(Records shown)

(* ===== verification/Trap.v ===== *)
(** Traps and the log of unimplemented encodings ([crates/core/src/trap.rs]). *)

From stdpp Require Import base numbers list option.
From S2P Require Import Prelude Reg Operand Op Instruction Group DpImmediate DpRegister.
From S2P Require Import BranchSystem LoadsStores SimdLoadsStores Scalar Neon Decode.

#[local] Open Scope Z_scope.

Module Trap.

Inductive Trap : Type :=
| UndefinedInstruction (pc encoding : Z)
| SupervisorCall (pc imm : Z)
| Breakpoint (pc imm : Z)
| DataAbort (pc address : Z) (is_write : bool)
| InstructionAbort (pc : Z).

Definition undefined (pc : Z) (insn : Instruction) : Trap :=
  UndefinedInstruction pc (Instruction.encoding insn).

End Trap.

Abbreviation Trap := Trap.Trap.

Definition TRAP_LOG_CAPACITY : Z := 256.

Module TrapLogEntry.

Record TrapLogEntry : Type := mk { encoding : Z; group : EncodingGroup; count : Z }.

End TrapLogEntry.

Abbreviation TrapLogEntry := TrapLogEntry.TrapLogEntry.

Module TrapLog.

Record TrapLog : Type := mk {
  entries : list (option TrapLogEntry);
  used : Z;
  dropped : Z;
  total : Z
}.

Definition new : TrapLog := mk (replicate (Z.to_nat TRAP_LOG_CAPACITY) None) 0 0 0.

(** [find_mut(encoding)] followed by [entry.count += 1]: the first entry of the
    slice with this encoding, counted once more. *)
Fixpoint count_found (l : list (option TrapLogEntry)) (encoding : Z) :
    option (list (option TrapLogEntry)) :=
  match l with
  | [] => None
  | Some entry :: l =>
      if TrapLogEntry.encoding entry =? encoding then
        Some (Some (TrapLogEntry.mk (TrapLogEntry.encoding entry) (TrapLogEntry.group entry)
                      (wadd 64 (TrapLogEntry.count entry) 1)) :: l)
      else l' ← count_found l encoding; Some (Some entry :: l')
  | None :: l => l' ← count_found l encoding; Some (None :: l')
  end.

Definition record (self : TrapLog) (encoding : Z) : may_panic TrapLog :=
  let total := wadd 64 (total self) 1 in
  recorded ← slice (entries self) 0 (used self);
  match count_found recorded encoding with
  | Some recorded =>
      mret (mk (recorded ++ drop (Z.to_nat (used self)) (entries self))
              (used self) (dropped self) total)
  | None =>
      if used self =? TRAP_LOG_CAPACITY
      then mret (mk (entries self) (used self) (wadd 64 (dropped self) 1) total)
      else
        entries ← index_set (entries self) (used self)
                    (Some (TrapLogEntry.mk encoding (EncodingGroup.of_ encoding) 1));
        mret (mk entries (wadd 64 (used self) 1) (dropped self) total)
  end.

Definition record_trap (self : TrapLog) (trap : Trap) : may_panic TrapLog :=
  match trap with
  | Trap.UndefinedInstruction _ encoding => record self encoding
  | _ => mret self
  end.

(** [entries()]: [flatten] over the recorded slots. *)
Definition entries_ (self : TrapLog) : may_panic (list TrapLogEntry) :=
  recorded ← slice (entries self) 0 (used self);
  mret (omap (M:=list) (fun e : option TrapLogEntry => e) recorded).

Definition total_encounters (self : TrapLog) : Z := total self.
Definition dropped_encodings (self : TrapLog) : Z := dropped self.
Definition is_empty (self : TrapLog) : bool := (used self =? 0) && (dropped self =? 0).

End TrapLog.

Abbreviation TrapLog := TrapLog.TrapLog.

Definition is_unimplemented (insn : Instruction) : bool :=
  match Instruction.op insn with Op.Unallocated => true | _ => false end.

(** ** What the log holds after a run *)

(** Records a sequence of encounters. *)
Definition record_all (log : TrapLog) (l : list Z) : may_panic TrapLog :=
  foldl (fun log e => log ← log; TrapLog.record log e) (Done log) l.

(** The distinct elements of [l] in the order they are first seen. *)
Definition first_seen (l : list Z) : list Z :=
  foldl (fun seen e => if decide (e ∈ seen) then seen else seen ++ [e]) [] l.

Definition occurrences (e : Z) (l : list Z) : Z := Z.of_nat (length (filter (fun x => x = e) l)).

(** The encodings the log has room for. *)
Definition logged (l : list Z) : list Z := take (Z.to_nat TRAP_LOG_CAPACITY) (first_seen l).

Definition log_entry (l : list Z) (e : Z) : TrapLogEntry :=
  TrapLogEntry.mk e (EncodingGroup.of_ e) (occurrences e l).

Definition spec_log (l : list Z) : TrapLog :=
  let K := logged l in
  TrapLog.mk
    (((fun e => Some (log_entry l e)) <$> K) ++
     replicate (Z.to_nat TRAP_LOG_CAPACITY - length K) None)
    (Z.of_nat (length K))
    (Z.of_nat (length (filter (fun e => e ∉ K) l)))
    (Z.of_nat (length l)).

Lemma first_seen_snoc (l : list Z) (e : Z) :
  first_seen (l ++ [e]) = if decide (e ∈ first_seen l) then first_seen l else first_seen l ++ [e].
Proof. unfold first_seen. rewrite foldl_app. reflexivity. Qed.

Lemma elem_of_first_seen (l : list Z) (e : Z) : e ∈ first_seen l <-> e ∈ l.
Proof.
  induction l as [| x l IH] using rev_ind; [reflexivity |].
  rewrite first_seen_snoc, elem_of_app, list_elem_of_singleton.
  case_decide; rewrite ?elem_of_app, ?list_elem_of_singleton, IH; [| reflexivity].
  split; [tauto |]. intros [Hl | ->]; [exact Hl | apply IH; assumption].
Qed.

Lemma first_seen_NoDup (l : list Z) : NoDup (first_seen l).
Proof.
  induction l as [| x l IH] using rev_ind; [constructor |].
  rewrite first_seen_snoc. case_decide as Hx; [exact IH |].
  apply list.NoDup_app. split; [exact IH |]. split; [| apply NoDup_singleton].
  intros y Hy ->%list_elem_of_singleton. exact (Hx Hy).
Qed.

Lemma occurrences_snoc (e x : Z) (l : list Z) :
  occurrences e (l ++ [x]) = occurrences e l + (if decide (x = e) then 1 else 0).
Proof.
  unfold occurrences. rewrite list.filter_app, length_app, filter_cons, filter_nil.
  case_decide; cbn; lia.
Qed.

Lemma occurrences_bound (e : Z) (l : list Z) : 0 <= occurrences e l <= Z.of_nat (length l).
Proof. unfold occurrences. pose proof (length_filter (fun x => x = e) l). lia. Qed.

Lemma occurrences_absent (e : Z) (l : list Z) : e ∉ l -> occurrences e l = 0.
Proof.
  intros H. unfold occurrences.
  assert (filter (fun x => x = e) l = []) as ->; [| reflexivity].
  induction l as [| x l IH]; [reflexivity |].
  rewrite filter_cons. apply not_elem_of_cons in H as [Hx Hl].
  case_decide as E; [congruence | apply IH, Hl].
Qed.

(** [count_found] on the recorded entries. *)
Lemma count_found_absent (l K : list Z) (e : Z) :
  e ∉ K -> TrapLog.count_found ((fun k => Some (log_entry l k)) <$> K) e = None.
Proof.
  induction K as [| k K IH]; intros H; [reflexivity |].
  apply not_elem_of_cons in H as [Hk HK]. cbn.
  destruct (Z.eqb_spec k e); [congruence |]. rewrite IH by exact HK. reflexivity.
Qed.

Lemma log_entry_other (l : list Z) (e k : Z) :
  k <> e -> log_entry (l ++ [e]) k = log_entry l k.
Proof.
  intros H. unfold log_entry. rewrite occurrences_snoc. case_decide; [congruence |].
  f_equal. lia.
Qed.

Lemma log_entries_other (l K : list Z) (e : Z) :
  e ∉ K ->
  ((fun k => Some (log_entry (l ++ [e]) k)) <$> K) = ((fun k => Some (log_entry l k)) <$> K).
Proof.
  induction K as [| k K IH]; intros H; [reflexivity |].
  apply not_elem_of_cons in H as [Hk HK]. cbn.
  rewrite log_entry_other by congruence. f_equal. apply IH, HK.
Qed.

Lemma count_found_present (l K : list Z) (e : Z) :
  NoDup K -> e ∈ K -> Z.of_nat (length l) + 1 < 2 ^ 64 ->
  TrapLog.count_found ((fun k => Some (log_entry l k)) <$> K) e =
  Some ((fun k => Some (log_entry (l ++ [e]) k)) <$> K).
Proof.
  intros HK He Hlen. induction HK as [| k K Hk HK IH]; [apply elem_of_nil in He as [] |].
  cbn. destruct (Z.eqb_spec k e) as [-> | Hne].
  - rewrite log_entries_other by exact Hk. unfold log_entry at 2. do 4 f_equal.
    rewrite occurrences_snoc. case_decide; [| congruence].
    pose proof (occurrences_bound e l). apply wrap_small. split; lia.
  - apply elem_of_cons in He as [-> | He]; [congruence |].
    rewrite IH by exact He. cbn. rewrite log_entry_other by exact Hne. reflexivity.
Qed.

Lemma logged_length (l : list Z) : (length (logged l) <= Z.to_nat TRAP_LOG_CAPACITY)%nat.
Proof. unfold logged. rewrite length_take. lia. Qed.

Lemma logged_NoDup (l : list Z) : NoDup (logged l).
Proof.
  unfold logged. pose proof (first_seen_NoDup l) as H.
  rewrite <- (take_drop (Z.to_nat TRAP_LOG_CAPACITY) (first_seen l)) in H.
  apply list.NoDup_app in H as [H _]. exact H.
Qed.

Lemma logged_snoc_present (l : list Z) (e : Z) :
  e ∈ logged l -> logged (l ++ [e]) = logged l.
Proof.
  intros He. unfold logged. rewrite first_seen_snoc. case_decide as H; [reflexivity |].
  exfalso. apply H. unfold logged in He. apply elem_of_take in He as (i & Hi & _).
  eapply list_elem_of_lookup_2, Hi.
Qed.

Lemma logged_snoc_full (l : list Z) (e : Z) :
  length (logged l) = Z.to_nat TRAP_LOG_CAPACITY -> logged (l ++ [e]) = logged l.
Proof.
  unfold logged. intros Hlen. rewrite first_seen_snoc. case_decide; [reflexivity |].
  rewrite length_take in Hlen. apply take_app_le. lia.
Qed.

Lemma logged_snoc_new (l : list Z) (e : Z) :
  e ∉ logged l -> (length (logged l) < Z.to_nat TRAP_LOG_CAPACITY)%nat ->
  logged (l ++ [e]) = logged l ++ [e] /\ e ∉ l.
Proof.
  unfold logged. intros He Hlen. rewrite length_take in Hlen.
  assert (length (first_seen l) < Z.to_nat TRAP_LOG_CAPACITY)%nat as Hfs by lia.
  rewrite (take_ge (first_seen l)) in * by lia.
  rewrite first_seen_snoc. case_decide as H; [contradiction |].
  split; [apply take_ge; rewrite length_app; cbn; lia |].
  intros Hl. apply He, elem_of_first_seen, Hl.
Qed.

Lemma dropped_snoc (P Q : list Z) (l : list Z) (e : Z) :
  (forall x, x ∈ l -> x ∈ P <-> x ∈ Q) ->
  length (filter (fun x => x ∉ Q) (l ++ [e])) =
  (length (filter (fun x => x ∉ P) l) + if decide (e ∈ Q) then 0 else 1)%nat.
Proof.
  intros H. rewrite list.filter_app, length_app. f_equal.
  - induction l as [| x l IH]; [reflexivity |]. rewrite !filter_cons.
    assert (x ∉ Q <-> x ∉ P) as E by (rewrite (H x) by constructor; reflexivity).
    assert (forall y, y ∈ l -> y ∈ P <-> y ∈ Q) as Hl by (intros y Hy; apply H; constructor; exact Hy).
    case_decide; case_decide; cbn; rewrite ?(IH Hl); tauto || reflexivity.
  - rewrite filter_cons, filter_nil. case_decide as H1; case_decide as H2; reflexivity || contradiction.
Qed.

(** One more encounter. *)
Lemma record_spec (l : list Z) (e : Z) :
  Z.of_nat (length l) + 1 < 2 ^ 64 ->
  TrapLog.record (spec_log l) e = Done (spec_log (l ++ [e])).
Proof.
  intros Hlen. unfold TrapLog.record, spec_log. cbn [TrapLog.entries TrapLog.used TrapLog.dropped
    TrapLog.total]. cbv zeta.
  pose proof (logged_length l) as HK.
  assert (wadd 64 (Z.of_nat (length l)) 1 = Z.of_nat (length (l ++ [e]))) as ->.
  { rewrite length_app. unfold wadd. rewrite wrap_small by (split; lia). cbn. lia. }
  rewrite slice_done by (rewrite ?length_app, ?length_fmap, ?length_replicate; lia).
  rewrite Z.sub_0_r, Nat2Z.id. change (Z.to_nat 0) with 0%nat. rewrite drop_0.
  rewrite take_app_length', drop_app_length' by (rewrite length_fmap; reflexivity).
  cbn [mbind may_panic_bind].
  destruct (decide (e ∈ logged l)) as [He | He].
  - rewrite count_found_present by (try assumption; apply logged_NoDup).
    rewrite logged_snoc_present, (dropped_snoc (logged l) (logged l)) by (assumption || reflexivity).
    rewrite decide_True by exact He. rewrite Nat.add_0_r. reflexivity.
  - rewrite count_found_absent by exact He.
    assert (Z.of_nat (length (filter (fun x => x ∉ logged l) l)) <= Z.of_nat (length l)) as Hd
      by (pose proof (length_filter (fun x => x ∉ logged l) l); lia).
    destruct (Z.eqb_spec (Z.of_nat (length (logged l))) TRAP_LOG_CAPACITY) as [Hfull | Hroom].
    + rewrite logged_snoc_full, (dropped_snoc (logged l) (logged l)) by (lia || reflexivity).
      rewrite decide_False by exact He. rewrite log_entries_other by exact He.
      unfold wadd. rewrite wrap_small by (split; lia). do 3 f_equal. lia.
    + destruct (logged_snoc_new l e He) as [-> Hel]; [unfold TRAP_LOG_CAPACITY in *; lia |].
      rewrite index_set_done
        by (rewrite length_app, length_fmap, length_replicate; unfold TRAP_LOG_CAPACITY in *; lia).
      rewrite Nat2Z.id, insert_app_r_alt, length_fmap, Nat.sub_diag by (rewrite length_fmap; lia).
      rewrite (dropped_snoc (logged l)).
      2: { intros x Hx. rewrite elem_of_app, list_elem_of_singleton. split; [tauto |].
           intros [Hx' | ->]; [exact Hx' | contradiction]. }
      rewrite decide_True by (apply elem_of_app; right; apply list_elem_of_singleton; reflexivity).
      destruct (Z.to_nat TRAP_LOG_CAPACITY - length (logged l))%nat as [| n] eqn:En;
        [unfold TRAP_LOG_CAPACITY in *; lia |].
      cbn [mbind may_panic_bind]. f_equal. f_equal.
      * rewrite fmap_app, log_entries_other by exact He. rewrite length_app. cbn [length].
        replace (Z.to_nat TRAP_LOG_CAPACITY - (length (logged l) + 1))%nat with n by lia.
        assert (log_entry (l ++ [e]) e = TrapLogEntry.mk e (EncodingGroup.of_ e) 1) as E.
        { unfold log_entry. rewrite occurrences_snoc, occurrences_absent by exact Hel.
          rewrite decide_True by reflexivity. reflexivity. }
        rewrite <- app_assoc. cbn. rewrite E. reflexivity.
      * rewrite length_app. unfold wadd. rewrite wrap_small by (split; unfold TRAP_LOG_CAPACITY in *; lia). cbn. lia.
      * rewrite Nat.add_0_r. reflexivity.
Qed.

Lemma record_all_spec (l : list Z) :
  Z.of_nat (length l) < 2 ^ 64 -> record_all TrapLog.new l = Done (spec_log l).
Proof.
  induction l as [| e l IH] using rev_ind; intros Hlen; [reflexivity |].
  rewrite length_app in Hlen. cbn in Hlen. unfold record_all. rewrite foldl_app. cbn.
  fold (record_all TrapLog.new l). rewrite IH by lia. apply record_spec. lia.
Qed.

(** The report read back from the log. *)
Lemma spec_log_entries (l : list Z) :
  TrapLog.entries_ (spec_log l) = Done (log_entry l <$> logged l).
Proof.
  unfold TrapLog.entries_, spec_log. cbn [TrapLog.entries TrapLog.used].
  rewrite slice_done by (rewrite ?length_app, ?length_fmap; lia).
  rewrite Z.sub_0_r, Nat2Z.id. change (Z.to_nat 0) with 0%nat. rewrite drop_0.
  rewrite take_app_length' by (rewrite length_fmap; reflexivity). cbn [mbind may_panic_bind].
  unfold mret, may_panic_ret. f_equal. induction (logged l) as [| k K IH]; [reflexivity |].
  cbn. f_equal. exact IH.
Qed.

(** ** The log never panics *)

Record log_ok (log : TrapLog) : Prop := {
  ok_log_entries : length (TrapLog.entries log) = Z.to_nat TRAP_LOG_CAPACITY;
  ok_log_used : 0 <= TrapLog.used log <= TRAP_LOG_CAPACITY
}.

Lemma log_new_ok : log_ok TrapLog.new.
Proof. split; [apply length_replicate | cbn; unfold TRAP_LOG_CAPACITY; lia]. Qed.

Lemma count_found_length (l l' : list (option TrapLogEntry)) (e : Z) :
  TrapLog.count_found l e = Some l' -> length l' = length l.
Proof.
  revert l'. induction l as [| [entry |] l IH]; intros l'; [discriminate | |]; cbn.
  - destruct (TrapLogEntry.encoding entry =? e); [intros [= <-]; reflexivity |].
    destruct (TrapLog.count_found l e); [| discriminate]. intros [= <-]. cbn. f_equal. auto.
  - destruct (TrapLog.count_found l e); [| discriminate]. intros [= <-]. cbn. f_equal. auto.
Qed.

Lemma record_returns (log : TrapLog) (e : Z) : log_ok log -> returns (TrapLog.record log e) log_ok.
Proof.
  intros [Hlen Hused]. unfold TrapLog.record. unfold TRAP_LOG_CAPACITY in *.
  rewrite slice_done by lia. rewrite Z.sub_0_r. change (Z.to_nat 0) with 0%nat. rewrite drop_0.
  cbn [mbind may_panic_bind].
  destruct (TrapLog.count_found _ _) as [l |] eqn:E.
  - apply count_found_length in E. rewrite length_take in E. apply returns_ret.
    split; cbn; unfold TRAP_LOG_CAPACITY; [rewrite length_app, length_drop; lia | exact Hused].
  - destruct (Z.eqb_spec (TrapLog.used log) 256); [apply returns_ret; split; assumption |].
    rewrite index_set_done by lia. apply returns_ret. unfold wadd. rewrite wrap_small by (split; lia).
    split; cbn; unfold TRAP_LOG_CAPACITY; [rewrite length_insert; exact Hlen | lia].
Qed.

Lemma record_trap_returns (log : TrapLog) (t : Trap) :
  log_ok log -> returns (TrapLog.record_trap log t) log_ok.
Proof. intros Hlog. destruct t; try (apply returns_ret; exact Hlog). apply record_returns, Hlog. Qed.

(End Records shown)

(Work order) Set down precisely the lines above between the line holding "assert (x ∉" and the line holding "(split; lia). cbn.", inclusive, and nothing beyond them.

(Reply)
    assert (x ∉ Q <-> x ∉ P) as E by (rewrite (H x) by constructor; reflexivity).
    assert (forall y, y ∈ l -> y ∈ P <-> y ∈ Q) as Hl by (intros y Hy; apply H; constructor; exact Hy).
    case_decide; case_decide; cbn; rewrite ?(IH Hl); tauto || reflexivity.
  - rewrite filter_cons, filter_nil. case_decide as H1; case_decide as H2; reflexivity || contradiction.
Qed.

(** One more encounter. *)
Lemma record_spec (l : list Z) (e : Z) :
  Z.of_nat (length l) + 1 < 2 ^ 64 ->
  TrapLog.record (spec_log l) e = Done (spec_log (l ++ [e])).
Proof.
  intros Hlen. unfold TrapLog.record, spec_log. cbn [TrapLog.entries TrapLog.used TrapLog.dropped
    TrapLog.total]. cbv zeta.
  pose proof (logged_length l) as HK.
  assert (wadd 64 (Z.of_nat (length l)) 1 = Z.of_nat (length (l ++ [e]))) as ->.
  { rewrite length_app. unfold wadd. rewrite wrap_small by (split; lia). cbn. lia. }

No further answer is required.